The conclusion? Truly individualized treatment requires an error-free outcome from beginning to end. It means creating a fail-safe value chain with far better transparency and a real-time understanding of what is going on with every patient throughout the course of their therapy at any point in time.
This translates into an interoperable system connecting each participant along the value chain and forming a collaborative arena, one that minimizes dangerous and costly errors and accelerates access to vital, potentially life-saving therapies to everyone who can benefit from them.
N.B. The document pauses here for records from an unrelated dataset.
(** [l[i]] on a list *)
Definition list_getitem {A : Type} (l : list A) (i : nat) : M A :=
  match l !! i with
  | Some x => mret x
  | None => raise IndexError
  end.

Definition handle_message (stanza : Message.t) : M bool :=
  match Message.body stanza with
  | None => mret true
  | Some body =>
      let sender := Message.from_jid stanza in
      let bare := bare sender in
      logging_info (lit "[%s] %s") [VJid bare; VStr body] ;;
      (if bool_decide (body = lit "ping") then
         send_message bare (lit "pong")
       else if startswith body (lit "-nick ") then
         nick ← list_getitem (split_none_1 body) 1;
         old_nick ← get_name (OfJID sender);
         update_roster bare nick ;;
         send_message sender nick_updated ;;
         let msg := nick_announcement old_nick nick in
         us ← get_online_users;
         for_each us (λ u,
           if bool_decide (jid u ≠ bare) then send_message (jid u) msg
           else mret ())
       else send_to_all bare body) ;;
      mret true
  end.

(** *** Runs *)

(** What the event loop and the roster client do to the bot, one at a time:
    a stanza handed to one of the handlers, a query of the online set, a
    roster received from the server. *)
Inductive Call : Type :=
  | available (s : Presence.t)
  | unavailable (s : Presence.t)
  | message (m : Message.t)
  | online
  | roster_push (r : list RosterItem).

Definition run_call (st : ChatBot) (c : Call) : ChatBot :=
  match c with
  | available s => final (handle_presence_available s st)
  | unavailable s => final (handle_presence_unavailable s st)
  | message m => final (handle_message m st)
  | online => final (get_online_users st)
  | roster_push r => final (set_roster r st)
  end.

Definition run (calls : list Call) (st : ChatBot) : ChatBot :=
  foldl run_call st calls.


(** ** Views of the state used in the statements *)

(** The sessions recorded for [k], an unknown [k] having none:
    [self.presence.get(k, {})]. *)
Definition records (p : gmap JID (gmap (option pystr) PresenceInfo)) (k : JID)
    : gmap (option pystr) PresenceInfo :=
  default ∅ (p !! k).

(** The record of one session, if there is one. *)
Definition session (p : gmap JID (gmap (option pystr) PresenceInfo)) (k : JID)
    (r : option pystr) : option PresenceInfo :=
  records p k !! r.

(** [isPresent]: the identity has at least one presence record. *)
Definition isPresent (p : gmap JID (gmap (option pystr) PresenceInfo)) (k : JID)
    : Prop :=
  ∃ r v, session p k r = Some v.

(** What reading [self.presence[k]] leaves in the store. *)
Definition touch (k : JID) (p : gmap JID (gmap (option pystr) PresenceInfo))
    : gmap JID (gmap (option pystr) PresenceInfo) :=
  match p !! k with
  | Some _ => p
  | None => <[k := ∅]> p
  end.

Definition is_both (x : RosterItem) : Prop := subscription x = Some (lit "both").

(** The store after the comprehension of [get_online_users] went over [xs]. *)
Definition touch_both (xs : list RosterItem)
    (p : gmap JID (gmap (option pystr) PresenceInfo))
    : gmap JID (gmap (option pystr) PresenceInfo) :=
  foldl (λ q x, if decide (is_both x) then touch (jid x) q else q) p xs.

(** The online set as the specification words it. *)
Definition online_users (r : list RosterItem)
    (p : gmap JID (gmap (option pystr) PresenceInfo)) : list RosterItem :=
  filter (λ x, is_both x ∧ records p (jid x) ≠ ∅) r.

(** The display name as the specification words it: the stored name when it
    is not empty, else the pseudonym. *)
Definition display_name (r : list RosterItem) (j : JID) : pystr :=
  match find (λ x, bool_decide (jid x = j)) r with
  | Some x => if truthy (name x) then fmt_s (name x) else hashjid j
  | None => hashjid j
  end.

(** A chat message of the bot [me]. *)
Definition chat (me receiver : JID) (text : pystr) : Message.t :=
  Message.mk (Some (lit "chat")) me receiver (Some text).

(** One copy of [text] for every item of [us] but the ones of [b]. *)
Definition deliveries (me b : JID) (text : pystr) (us : list RosterItem)
    : list Message.t :=
  (λ u, chat me (jid u) text) <$> filter (λ u, jid u ≠ b) us.

(** The state [get_online_users] leaves. *)
Definition online_state (st : ChatBot) : ChatBot :=
  with_log
    (log st
     ++ [mkLog (lit "%d online buddies: %r")
           [VInt (Z.of_nat (length (online_users (roster st) (presence st))));
            VJids (jid <$> online_users (roster st) (presence st))]])
    (with_presence (touch_both (roster st) (presence st)) st).

(** The state after [text] went to everybody online but [b]. *)
Definition broadcast_state (b : JID) (text : pystr) (st : ChatBot) : ChatBot :=
  with_sent
    (sent st
     ++ deliveries (self_jid st) b text (online_users (roster st) (presence st)))
    (online_state st).
(* ================================================================== *)
(** * Methods as state transformers that may raise

    A call returns, raises, or is cut off when the step budget is
    exhausted; in each case the world it reached is kept. *)

Inductive Outcome (A : Type) : Type :=
| Returned (a : A) (w : World)
| Thrown (e : Throwable) (w : World)
| Unfinished (w : World).

Arguments Returned {A} a w.
Arguments Thrown {A} e w.
Arguments Unfinished {A} w.

Definition M (A : Type) : Type := World -> Outcome A.

Definition ret {A : Type} (a : A) : M A := fun w => Returned a w.

Definition bind {A B : Type} (m : M A) (k : A -> M B) : M B :=
  fun w =>
    match m w with
    | Returned a w' => k a w'
    | Thrown e w' => Thrown e w'
    | Unfinished w' => Unfinished w'
    end.

Definition throw {A : Type} (e : Throwable) : M A := fun w => Thrown e w.

(** The step budget is exhausted. *)
Definition unfinished {A : Type} : M A := fun w => Unfinished w.

(** [try { body } catch (C error) { handler }]. *)
Definition try_catch {A : Type} (body : M A) (C : ThrowableClass)
  (handler : Throwable -> M A) : M A :=
  fun w =>
    match body w with
    | Returned a w' => Returned a w'
    | Thrown e w' =>
        if instanceOf (t_class e) C then handler e w' else Thrown e w'
    | Unfinished w' => Unfinished w'
    end.

Declare Scope method_scope.
Delimit Scope method_scope with method.
Notation "x <- c1 ;; c2" := (bind c1 (fun x => c2))
  (at level 100, c1 at next level, right associativity) : method_scope.
Notation "c1 ;; c2" := (bind c1 (fun _ => c2))
  (at level 100, right associativity) : method_scope.
Open Scope method_scope.

Definition lift {A : Type} (r : Throwable + A) : M A :=
  match r with
  | inl e => throw e
  | inr a => ret a
  end.

(** ** Access to the objects *)

Definition set_bundles (bs : list BundleImpl_API) (m : Memory) : Memory :=
  mkMemory bs (references m) (contexts m).

Definition set_references (rs : list ServiceReferenceImpl_API) (m : Memory)
  : Memory :=
  mkMemory (_bundles m) rs (contexts m).

Definition set_memory (m : Memory) (w : World) : World :=
  mkWorld m (delivered w) (logged w).

(** [bundle->...]: dereferences a bundle handle. *)
Definition the_bundle (b : nat) : M BundleImpl_API :=
  fun w =>
    match _bundles (memory w) !! b with
    | Some this => Returned this w
    | None => Thrown NullPointerException_nullHandle w
    end.

(** [serviceReference->...]: dereferences a reference handle. *)
Definition the_reference (r : nat) : M ServiceReferenceImpl_API :=
  fun w =>
    match references (memory w) !! r with
    | Some this => Returned this w
    | None => Thrown NullPointerException_nullHandle w
    end.

(** Field assignments on the bundle [b]. *)
Definition update_bundle (b : nat) (f : BundleImpl_API -> BundleImpl_API)
  : M unit :=
  this <- the_bundle b ;;
  fun w => Returned tt
    (set_memory (set_bundles (<[b := f this]> (_bundles (memory w))) (memory w)) w).

Definition with_state (s : Z) (this : BundleImpl_API) : BundleImpl_API :=
  mkBundle (_symbolicName this) (_activator this) s (_serviceReferences this)
    (_serviceListeners this) (_serviceListenerFilters this) (_context this).

Definition with_serviceReferences (rs : list nat) (this : BundleImpl_API)
  : BundleImpl_API :=
  mkBundle (_symbolicName this) (_activator this) (_state this) rs
    (_serviceListeners this) (_serviceListenerFilters this) (_context this).

Definition with_serviceListeners (ls : list ServiceListener_API)
  (this : BundleImpl_API) : BundleImpl_API :=
  mkBundle (_symbolicName this) (_activator this) (_state this)
    (_serviceReferences this) ls (_serviceListenerFilters this) (_context this).

Definition with_serviceListenerFilters (fs : list (option string))
  (this : BundleImpl_API) : BundleImpl_API :=
  mkBundle (_symbolicName this) (_activator this) (_state this)
    (_serviceReferences this) (_serviceListeners this) fs (_context this).

Definition with_context (c : option BundleContextImpl_API)
  (this : BundleImpl_API) : BundleImpl_API :=
  mkBundle (_symbolicName this) (_activator this) (_state this)
    (_serviceReferences this) (_serviceListeners this)
    (_serviceListenerFilters this) c.

(** [serviceReference->_bundle = Type::Null]. *)
Definition clear_ref_bundle (r : nat) : M unit :=
  this <- the_reference r ;;
  fun w => Returned tt
    (set_memory
       (set_references
          (<[r := mkServiceReference None (_serviceName this) (_service this)]>
             (references (memory w)))
          (memory w))
       w).

(** [Logging_API::error(L"JAVOLUTION", error)] (Logging.cpp).  The
    line is written with [std::wcout << ... << thrown], which streams
    [thrown->toString()->toWString()]; [Throwable_API::toString()] is the
    message, so for a throwable without message the [->] is applied to a
    null handle and raises a NullPointerException before the throwable
    is written. *)
Definition Logging_error (error : Throwable) : M unit :=
  match t_message error with
  | NoMessage => throw NullPointerException_nullHandle
  | _ =>
      fun w =>
        Returned tt (mkWorld (memory w) (delivered w) (logged w ++ [error]))
  end.

(* ================================================================== *)
(** * BundleContextImpl, callbacks and OSGiImpl::fireServiceEvent
      (BundleContextImpl.hpp, OSGiImpl.cpp)

    A context reaches the registry through its field [_osgi]; so does
    every callback that holds a context.  The methods of this section
    are written over [_osgi->fireServiceEvent]. *)

(** [String_API::equals(that)]: a null [that] is never equal. *)
Definition String_equals (this : string) (that : option string) : bool :=
  match that with
  | None => false
  | Some s => String.eqb this s
  end.

Definition BundleContextImpl_addServiceListener (this : BundleContextImpl_API)
  (sl : ServiceListener_API) (filter : option string) : M unit :=
  update_bundle (ctx_bundle this)
    (fun b => with_serviceListeners (FastTable.add (_serviceListeners b) sl) b) ;;
  update_bundle (ctx_bundle this)
    (fun b => with_serviceListenerFilters
                (FastTable.add (_serviceListenerFilters b) filter) b).
(** X3: an empty field makes [_params_to_ints] raise [ValueError]: a
    trailing comma, a leading comma and two commas in a row, whatever text
    stands around them. *)
Theorem params_to_ints_empty_field_raises (a b : string) :
  RecipeViewSet._params_to_ints (a ++ ",") = Raise ValueError
  ∧ RecipeViewSet._params_to_ints ("," ++ b) = Raise ValueError
  ∧ RecipeViewSet._params_to_ints (a ++ ",," ++ b) = Raise ValueError.
Proof.
  unfold RecipeViewSet._params_to_ints. split_and!;
    apply rmap_int_empty_field.
  - rewrite split_app. apply elem_of_app. right. simpl. left.
  - simpl. left.
  - change (",," ++ b) with (String "," (String "," b)).
    rewrite split_app. apply elem_of_app. right. simpl. left.
Qed.

(** ** Edge cases of the recipe filters *)

(** X4: an empty [tags] (or [ingredients]) value is skipped by the guard
    [if tags:] and never parsed: the query gives what it gives without the
    parameter, although [_params_to_ints] raises on the empty text. *)
Theorem empty_filter_value_is_skipped db req1 req2 :
  user req1 = user req2 →
  RecipeViewSet._params_to_ints "" = Raise ValueError
  ∧ (query_get "tags" (query_params req1) = Some "" →
     query_get "tags" (query_params req2) = None →
     query_get "ingredients" (query_params req1)
     = query_get "ingredients" (query_params req2) →
     RecipeViewSet.get_queryset db req1 = RecipeViewSet.get_queryset db req2)
  ∧ (query_get "ingredients" (query_params req1) = Some "" →
     query_get "ingredients" (query_params req2) = None →
     query_get "tags" (query_params req1)
     = query_get "tags" (query_params req2) →
     RecipeViewSet.get_queryset db req1 = RecipeViewSet.get_queryset db req2).
Proof.
  intros Hu. split_and!; [reflexivity|..]; intros H1 H2 H3;
    unfold RecipeViewSet.get_queryset, user_key; cbv zeta;
    by rewrite H1, H2, H3, Hu.
Qed.

Lemma empty_filter_value_is_skipped_witness :
  RecipeViewSet.get_queryset Sample.db (Sample.as_alice [("tags", "")])
  = RecipeViewSet.get_queryset Sample.db (Sample.as_alice []).
Proof.
  exact (proj1 (proj2 (empty_filter_value_is_skipped Sample.db
                         (Sample.as_alice [("tags", "")]) (Sample.as_alice [])
                         eq_refl)) eq_refl eq_refl eq_refl).
Defined.

Lemma occurrences_cons {A} `{EqDecision A} (x y : A) (l : list A) :
  occurrences x (y :: l)
  = ((if decide (y = x) then 1 else 0) + occurrences x l)%nat.
Proof. unfold occurrences. rewrite filter_cons. by case_decide. Qed.

(** A join multiplies: each copy of [x] is repeated [k x] times. *)
Lemma occurrences_bind_replicate {A} `{EqDecision A} (k : A → nat)
    (qs : list A) (x : A) :
  occurrences x (qs ≫= λ y, replicate (k y) y)
  = (occurrences x qs * k x)%nat.
Proof.
  induction qs as [|y qs IH]; [done|].
  rewrite bind_cons, occurrences_cons. unfold occurrences at 1.
  rewrite filter_app, length_app.
  fold (occurrences x (replicate (k y) y)).
  fold (occurrences x (qs ≫= λ y, replicate (k y) y)).
  rewrite occurrences_replicate, IH.
  destruct (decide (y = x)) as [->|]; lia.
Qed.
(** * delete_devices.py: protection and resolution of block-device deletion

    Shallow embedding of [src/compellent/delete_devices.py] (a Python 2
    script) and proofs about its topology collector [disk_associations],
    the resolution phase of [delete_devices] and its executor loops.

    Python [str] values are [string]; Python sets of strings are
    [gset string]; the dictionary [disk_mappings] is a
    [gmap string (gset string)].  Iteration over a set or a dictionary
    follows [elements] / [map_to_list]: Python leaves that order
    unspecified, and no result below depends on it except the order of
    words inside a printed message. *)

From Stdlib Require Import Ascii String.
From stdpp Require Import base option list gmap sets strings.

#[local] Set Warnings "-clear-no-such-hyp".
Local Open Scope string_scope.

(** ** Python 2 [str] primitives *)

Module Str.

(** Character classes of the [re] module on byte strings (no LOCALE, no
    UNICODE flag). *)

Definition is_digit (c : ascii) : bool :=
  let n := nat_of_ascii c in ((48 <=? n) && (n <=? 57))%nat.

Definition is_alpha (c : ascii) : bool :=
  let n := nat_of_ascii c in
  (((65 <=? n) && (n <=? 90)) || ((97 <=? n) && (n <=? 122)))%nat.

(** [\w] is [[a-zA-Z0-9_]]. *)
Definition is_word (c : ascii) : bool :=
  is_alpha c || is_digit c || (nat_of_ascii c =? 95)%nat.

(** [\s], which is also what [str.strip()] removes: space, \t, \n, \v,
    \f, \r. *)
Definition is_space (c : ascii) : bool :=
  let n := nat_of_ascii c in ((n =? 32) || ((9 <=? n) && (n <=? 13)))%nat.

(** Longest prefix whose characters satisfy [p], and the rest. *)
Fixpoint span (p : ascii -> bool) (s : string) : string * string :=
  match s with
  | EmptyString => (EmptyString, EmptyString)
  | String c r =>
      if p c then let '(a, b) := span p r in (String c a, b)
      else (EmptyString, s)
  end.

(** A greedy [X+]: the longest non-empty run of [p]. *)
Definition many1 (p : ascii -> bool) (s : string) : option (string * string) :=
  match span p s with
  | (EmptyString, _) => None
  | (a, b) => Some (a, b)
  end.

(** A literal at the start of [s]; the rest of [s] after it. *)
Fixpoint lit (l s : string) : option string :=
  match l with
  | EmptyString => Some s
  | String a l' =>
      match s with
      | EmptyString => None
      | String b s' => if Ascii.eqb a b then lit l' s' else None
      end
  end.

(** One character of a class. *)
Definition one (p : ascii -> bool) (s : string) : option string :=
  match s with
  | String c r => if p c then Some r else None
  | EmptyString => None
  end.

Fixpoint lstrip (s : string) : string :=
  match s with
  | EmptyString => EmptyString
  | String c r => if is_space c then lstrip r else s
  end.

(** Drops trailing white space: a character is kept when it is not white
    space or when something is kept after it. *)
Fixpoint rstrip (s : string) : string :=
  match s with
  | EmptyString => EmptyString
  | String c r =>
      match rstrip r with
      | EmptyString => if is_space c then EmptyString else String c EmptyString
      | r' => String c r'
      end
  end.

(** [s.strip()] *)
Definition strip (s : string) : string := rstrip (lstrip s).

(** [s.splitlines()] on a byte string: lines end at "\n", "\r" or
    "\r\n"; the terminators are dropped, and text after the last
    terminator is a line only when it is not empty.  [cur] is the
    current line, reversed. *)
Fixpoint splitlines_aux (cur : list ascii) (pending : bool) (s : string)
  : list string :=
  match s with
  | EmptyString =>
      if pending then [string_of_list_ascii (rev cur)] else []
  | String c r =>
      if Ascii.eqb c "010"%char then
        string_of_list_ascii (rev cur) :: splitlines_aux [] false r
      else if Ascii.eqb c "013"%char then
        string_of_list_ascii (rev cur) ::
          match r with
          | String c' r' =>
              if Ascii.eqb c' "010"%char then splitlines_aux [] false r'
              else splitlines_aux [] false r
          | EmptyString => []
          end
      else splitlines_aux (c :: cur) true r
  end.

Definition splitlines (s : string) : list string := splitlines_aux [] false s.

(** [sep.join(l)] *)
Fixpoint join (sep : string) (l : list string) : string :=
  match l with
  | [] => EmptyString
  | [x] => x
  | x :: r => x ++ sep ++ join sep r
  end.

(** [sub in s] on strings: [sub] occurs somewhere in [s]. *)
Fixpoint contains (sub s : string) : bool :=
  match lit sub s with
  | Some _ => true
  | None =>
      match s with
      | EmptyString => false
      | String _ r => contains sub r
      end
  end.

End Str.

Import Str.

(** ** The host

    Everything the script learns from or does to the machine goes through
    four calls.  Each is a function of its argument: the script issues
    every command line and opens every control file at most once per
    loop, in a single sequential pass. *)

(** [subprocess.check_output(shlex.split(cmd))] either returns the text
    the command wrote, or raises [CalledProcessError] (the command ran
    and exited with a non-zero status), or raises something else before
    the command runs ([OSError] when the program is not installed). *)
Inductive outcome : Type :=
  | Output (text : string)
  | CalledProcessError
  | NotLaunched.

Record host : Type := Host {
  (** [subprocess.check_output(shlex.split(cmd))] *)
  check_output : string -> outcome;
  (** [subprocess.call(shlex.split(cmd))]: the exit status, or [None]
      when the program cannot be started. *)
  call : string -> option Z;
  (** [with open(path, 'w') as f: f.write(data)]: [false] when the open
      or the write raises [IOError]. *)
  write_file : string -> string -> bool;
  (** [raw_input(prompt)]: the line typed, or [None] at end of input. *)
  raw_input : string -> option string
}.

Inductive exn : Type :=
  | OSError (cmd : string)
  | KeyError (key : string)
  | IOError (path : string)
  | EOFError.

#[global] Instance exn_eq_dec : EqDecision exn.
Proof. solve_decision. Defined.

Inductive result (A : Type) : Type :=
  | Ok (a : A)
  | Raise (e : exn).
Arguments Ok {A} a.
Arguments Raise {A} e.

#[global] Instance result_ret : MRet result := fun A a => Ok a.
#[global] Instance result_bind : MBind result := fun A B f m =>
  match m with
  | Ok a => f a
  | Raise e => Raise e
  end.

(** A [for] loop whose body may raise: the first exception ends it. *)
Fixpoint for_each {A S : Type} (body : S -> A -> result S) (l : list A) (s : S)
  : result S :=
  match l with
  | [] => Ok s
  | x :: r =>
      match body s x with
      | Ok s' => for_each body r s'
      | Raise e => Raise e
      end
  end.

(** The [try: x = check_output(run) / except CalledProcessError: pass]
    blocks, with [x] preset to [str()]. *)
Definition query (h : host) (cmd : string) : result string :=
  match check_output h cmd with
  | Output text => Ok text
  | CalledProcessError => Ok ""
  | NotLaunched => Raise (OSError cmd)
  end.

(** ** The three regular expressions

    [pattern.match(s)] anchors at the start of [s] only.  In each
    pattern two adjacent repetitions range over disjoint character
    classes, so the greedy match is the only one and no backtracking
    changes a captured group. *)

(** [\s+[|`]-\s+\d+:\d+:\d+:\d+\s+(?P<disk>\w+)\s+\d+:\d+], group
    [disk]. *)
Definition re_multipath (line : string) : option string :=
  '(_, r) ← many1 is_space line;
  r ← one (fun c => Ascii.eqb c "|" || Ascii.eqb c "`") r;
  r ← lit "-" r;
  '(_, r) ← many1 is_space r;
  '(_, r) ← many1 is_digit r;
  r ← lit ":" r;
  '(_, r) ← many1 is_digit r;
  r ← lit ":" r;
  '(_, r) ← many1 is_digit r;
  r ← lit ":" r;
  '(_, r) ← many1 is_digit r;
  '(_, r) ← many1 is_space r;
  '(disk, r) ← many1 is_word r;
  '(_, r) ← many1 is_space r;
  '(_, r) ← many1 is_digit r;
  r ← lit ":" r;
  '(_, r) ← many1 is_digit r;
  Some disk.

(** The groups of [re_mounted]; a group that took no part in the match
    is [None]. *)
Record mounted_groups : Type := Groups {
  disk_group : option string;
  alias_group : option string
}.

(** First alternative: [/dev/(?!mapper)(?P<disk>[a-zA-Z]+)\d*]. *)
Definition re_mounted_disk (s : string) : option string :=
  r ← lit "/dev/" s;
  match lit "mapper" r with
  | Some _ => None
  | None => '(disk, _) ← many1 is_alpha r; Some disk
  end.

(** Second alternative: [/dev/mapper/(?P<alias>\w+)]. *)
Definition re_mounted_alias (s : string) : option string :=
  r ← lit "/dev/mapper/" s;
  '(alias, _) ← many1 is_word r;
  Some alias.
(** * NextGen Manager: the scheduling core of [main.py]

    A shallow embedding of the group scheduler bot: the time utilities
    ([make_dt], [overlaps]), the three worksheets behind the bot (confirmed
    slots, pending proposals, meta), the command and callback handlers
    ([addslot], [handle_callback], [me_cmd], [team_cmd], [cancel_cmd],
    [setteam]) and the reminder job ([check_reminders]).

    Handlers run in a small state-and-exception monad over the three
    worksheets; every call that crosses the process boundary (worksheet
    access, chat output) is recorded in a trace, in program order.

    What the model takes from its surroundings:
    - a worksheet is its header row plus data rows of text cells; a cell is
      read back as the text that was written (the conversion of number-like
      cell text that [get_all_records] can apply is not modelled), and
      worksheet calls do not fail;
    - [Worksheet.find] looks at every cell, row after row;
    - [reply_text], [edit_message_text] and [answer] go through, while
      [send_message] to the group may raise;
    - texts are ASCII; [date.fromisoformat] reads the [YYYY-MM-DD] form and
      [strptime] the pattern [%H:%M];
    - the clock, the random identifier and the transport are inputs. *)

From Stdlib Require Import ZArith List Bool Lia Ascii String DecimalString
  DecimalZ.
Import ListNotations.
Local Open Scope string_scope.
Local Open Scope Z_scope.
Rather than building duplicative data systems that create more siloes, the CGT ecosystem stakeholders can focus on what they do best: developing and delivering much needed therapies and keeping patients and health care providers informed and engaged.
For Jenny the case worker, this translates into up-to-date information when she needs it, allowing her to address important issues between providers, transporters and manufacturers in order to deliver the best experience for her patients. For Alfie the manufacturing manager, this means bridging the gap between manufacturing and health care providers, allowing for centralized management of treatment scheduling, sequencing and rescheduling, as well as the optimal use of manufacturing slots.
And that’s just the beginning.
Note: The case worker and manufacturing manager are fictional characters.
The views reflected in this article are the views of the author and do not necessarily reflect the views of the global EY organization or its member firms.